Mopsy laughed. So far as Glober was concerned, I do not put her conquest unduly high, though no doubt she was quite a beauty in her way. To exaggerate Glober’s achievement would be mistaken, lacking in a sense of proportion, even though Mopsy was capable of refusal, having turned Barnby down. Barnby made a good story about his failure to please on that occasion, which was one way of dealing with the matter. Such sudden adventures as this one of Glober’s can be misleading, unless considered in their context, time and place (as Moreland always insisted) both playing so vital a part. Nevertheless, this vignette, taken at an early stage of his career, suggests Glober’s vivacity, liberality, wide interests, capacity for attack; Mopsy’s footnote adding a small touch of the unusual, the exotic.
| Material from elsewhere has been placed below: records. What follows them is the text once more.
Definition first_failure (drv : Driver) (v f : string) : option (Phase * string) :=
  let cv := compile_result drv GL_VERTEX_SHADER v in
  if negb (fst cv) then Some (VertexCompile, snd cv) else
  let cf := compile_result drv GL_FRAGMENT_SHADER f in
  if negb (fst cf) then Some (FragmentCompile, snd cf) else
  let l := link_result drv [compiled_stage GL_VERTEX_SHADER v (snd cv);
                            compiled_stage GL_FRAGMENT_SHADER f (snd cf)] in
  if negb (fst l) then Some (Link, snd l) else None.

(** The same for the compute pipeline. *)
Definition first_failure_compute (drv : Driver) (c : string) : option (Phase * string) :=
  let cc := compile_result drv GL_COMPUTE_SHADER c in
  if negb (fst cc) then Some (ComputeCompile, snd cc) else
  let l := link_result drv [compiled_stage GL_COMPUTE_SHADER c (snd cc)] in
  if negb (fst l) then Some (Link, snd l) else None.

(** The format string the examples print a failure of each phase with. *)
Definition error_format (ph : Phase) : string :=
  match ph with
  | VertexCompile => "Vertex shader error:" +:+ LF +:+ "%s" +:+ LF
  | FragmentCompile => "Fragment shader error:" +:+ LF +:+ "%s" +:+ LF
  | ComputeCompile => "Compute shader error:" +:+ LF +:+ "%s" +:+ LF
  | Link => "Program error:" +:+ LF +:+ "%s" +:+ LF
  end.

(** The kinds of the shader objects a sequence of calls created. *)
Definition created_kinds (calls : list GLCall) : list ShaderKind :=
  omap (fun c => match c with CreateShader kind _ => Some kind | _ => None end) calls.

Definition is_link (c : GLCall) : bool :=
  match c with LinkProgram _ => true | _ => false end.

Definition is_compile (c : GLCall) : bool :=
  match c with CompileShader _ => true | _ => false end.

Definition is_delete (c : GLCall) : bool :=
  match c with DeleteShader _ => true | _ => false end.

(** What a run looks like from outside, whatever names the driver handed
    out: the program was built, or the process ended with a status after
    printing a report. *)
Inductive Verdict :=
| Built
| Failed (status : Z) (report : list Output)
| Stuck.

Definition verdict (w : World) (r : Outcome GLuint * World) : Verdict :=
  match fst r with
  | Returned _ => Built
  | Exited status => Failed status (printed_since w (snd r))
  | Undefined => Stuck
  end.

(** Release of the stages as the specification words it: once a link was
    attempted, every stage the run created is released when the run ends,
    whether the link succeeded or not. *)
Definition stages_released_after_link (w : World) (r : Outcome GLuint * World) : Prop :=
  existsb is_link (calls_since w (snd r)) = true ->
  Forall (fun s => shader_released (snd r) s = true)
         (created_shaders (calls_since w (snd r))).

(** Release of the stages as the code does it: all of them when the
    program is returned, none of them when the process ends. *)
Definition stages_released_on_success_only (w : World) (r : Outcome GLuint * World) : Prop :=
  match r with
  | (Returned _, w') =>
      Forall (fun s => shader_released w' s = true)
             (created_shaders (calls_since w w'))
  | (Exited status, w') =>
      status = -3 /\
      existsb is_delete (calls_since w w') = false /\
      Forall (fun s => shader_released w' s = false)
             (created_shaders (calls_since w w'))
  | (Undefined, _) => False
  end.

(** The short circuit on a vertex failure as the specification words it,
    with a diagnostic that is never empty. *)
Definition vertex_failure_carries_nonempty_log
    (drv : Driver) (v f : string) (w : World) : Prop :=
  fst (compile_result drv GL_VERTEX_SHADER v) = false ->
  exists info w',
    createShaderProgram drv v f w = (Exited (-3), w') /\
    printed_since w w' = [Printf (error_format VertexCompile) info] /\
    info <> "" /\
    created_kinds (calls_since w w') = [GL_VERTEX_SHADER] /\
    existsb is_link (calls_since w w') = false.

(** The failure handed to the caller, as the specification words it: when
    the driver rejects a phase, what happens next is up to the caller of
    the builder, so some caller goes on. *)
Definition failure_left_to_caller (drv : Driver) (v f : string) (w : World) : Prop :=
  is_Some (first_failure drv v f) ->
  exists (caller : GLuint -> Proc unit) w',
    bind (createShaderProgram drv v f) caller w = (Returned tt, w').

(** The diagnostic of a failure as the specification words it: at most 512
    characters, attached to the failure, never empty. *)
Definition failure_log_attached_nonempty
    (drv : Driver) (v f : string) (w : World) : Prop :=
  is_Some (first_failure drv v f) ->
  exists format info w',
    createShaderProgram drv v f w = (Exited (-3), w') /\
    printed_since w w' = [Printf format info] /\
    (String.length info <= 512)%nat /\
    info <> "".

(** The info log is read exactly for the objects whose status query
    answered a failure, and never for one whose query answered a success. *)
Definition log_read_iff_failure (calls : list GLCall) : Prop :=
  (forall s, (exists n, GetShaderInfoLog s n ∈ calls) <->
             GetShaderiv s GL_COMPILE_STATUS false ∈ calls) /\
  (forall p, (exists n, GetProgramInfoLog p n ∈ calls) <->
             GetProgramiv p GL_LINK_STATUS false ∈ calls) /\
  (forall s n, GetShaderiv s GL_COMPILE_STATUS true ∈ calls ->
               GetShaderInfoLog s n ∉ calls) /\
  (forall p n, GetProgramiv p GL_LINK_STATUS true ∈ calls ->
               GetProgramInfoLog p n ∉ calls).

(** A run that returned the program printed nothing. *)
Definition silent_on_success {A} (w : World) (r : Outcome A * World) : Prop :=
  match r with
  | (Returned _, w') => printed_since w w' = []
  | _ => True
  end.

(** ** x_gles_compute/gles_compute_pure.cpp: the buffer of the compute shader *)

(** One [printf] with integer arguments: the format string and the values
    of its [%d]. *)
Inductive OutputD := PrintfD (format : string) (args : list Z).

(** A write and a read through a pointer into a mapped range of ints;
    [None] outside the range, where C leaves the behaviour undefined. *)
Definition store (idx v : Z) (mem : list Z) : option (list Z) :=
  if bool_decide (0 <= idx < Z.of_nat (length mem))
  then Some (<[Z.to_nat idx := v]> mem)
  else None.


Module gles_compute_pure_buffer.

(** [int itemCount = 10 * (2 + 2); // ivec2 + (2 * int padding)] *)
Definition itemCount : Z := 10 * (2 + 2).

(** [size_t calcBufferSize = itemCount * sizeof(int);] *)
Definition calcBufferSize : Z := itemCount * 4.

(** The loop that fills the mapped buffer:
    [for (int idx = 0; idx < itemCount; idx++) inputPtr[idx] = idx + 1;] *)
Definition upload (inputPtr : list Z) : option (list Z) :=
  foldl (fun mem idx => mem ≫= store idx (idx + 1)) (Some inputPtr)
        (seqZ 0 itemCount).

(** [main] of the shader [compute_src].  The block [data] holds
    [ivec2 values[10]] in the std140 layout: element [i] starts at int
    [4 * i] of the buffer, an [ivec2] followed by two ints of padding.  An
    index outside the array is undefined in GLSL. *)
Definition compute_src_main (gl_GlobalInvocationID : Z * Z * Z) (data : list Z)
    : option (list Z) :=
  (* ivec2 pos = ivec2(gl_GlobalInvocationID.xy); *)
  let pos_x := fst (fst gl_GlobalInvocationID) in
  (* data.values[pos.x] = ivec2(1000 + pos.x, 2000 + pos.x); *)
  if bool_decide (0 <= pos_x < 10)
  then data' ← store (4 * pos_x) (1000 + pos_x) data;
       store (4 * pos_x + 1) (2000 + pos_x) data'
  else None.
These were no doubt the qualities that had carried him advantageously through the years of the Depression; New York to Hollywood, and back again; lots of other places too; until here he was at Jacky Bragadin’s Venetian palace. I enquired about Glober’s background. Gwinnett gave a rather satirical laugh.

‘Why do the British always ask that?’

‘One of our foibles.’

‘That’s not what Americans do.’

‘But we’re not Americans. You must humour our straying from the norm in that respect.’

Gwinnett laughed again.

‘Glober’s people were first generation Jewish emigrants. They were Russian. They took a German name to assimilate quicker, or so I’ve heard. Glober was from the Bronx.’

‘What we’d call the East End?’

‘His father made a sizeable pile in building. Glober himself didn’t begin on the breadline.’

‘You mean there was plenty of money before he started his publishing and film career?’

‘He made plenty more. Lost plenty too. Money is no problem to Glober.’

Gwinnett spoke with conviction. The comment that Glober was a man to whom money-making was no problem recalled Peter Templer having once spoken the same about Bob Duport. Duport, of course, had always been on a smaller scale financially than Glober, also without any claims to newspaper fame. I felt that side of Glober, the newspaper fame, was not without a certain fascination for Gwinnett, even if he hesitated to approve of Glober as an individual. An idea suddenly struck me.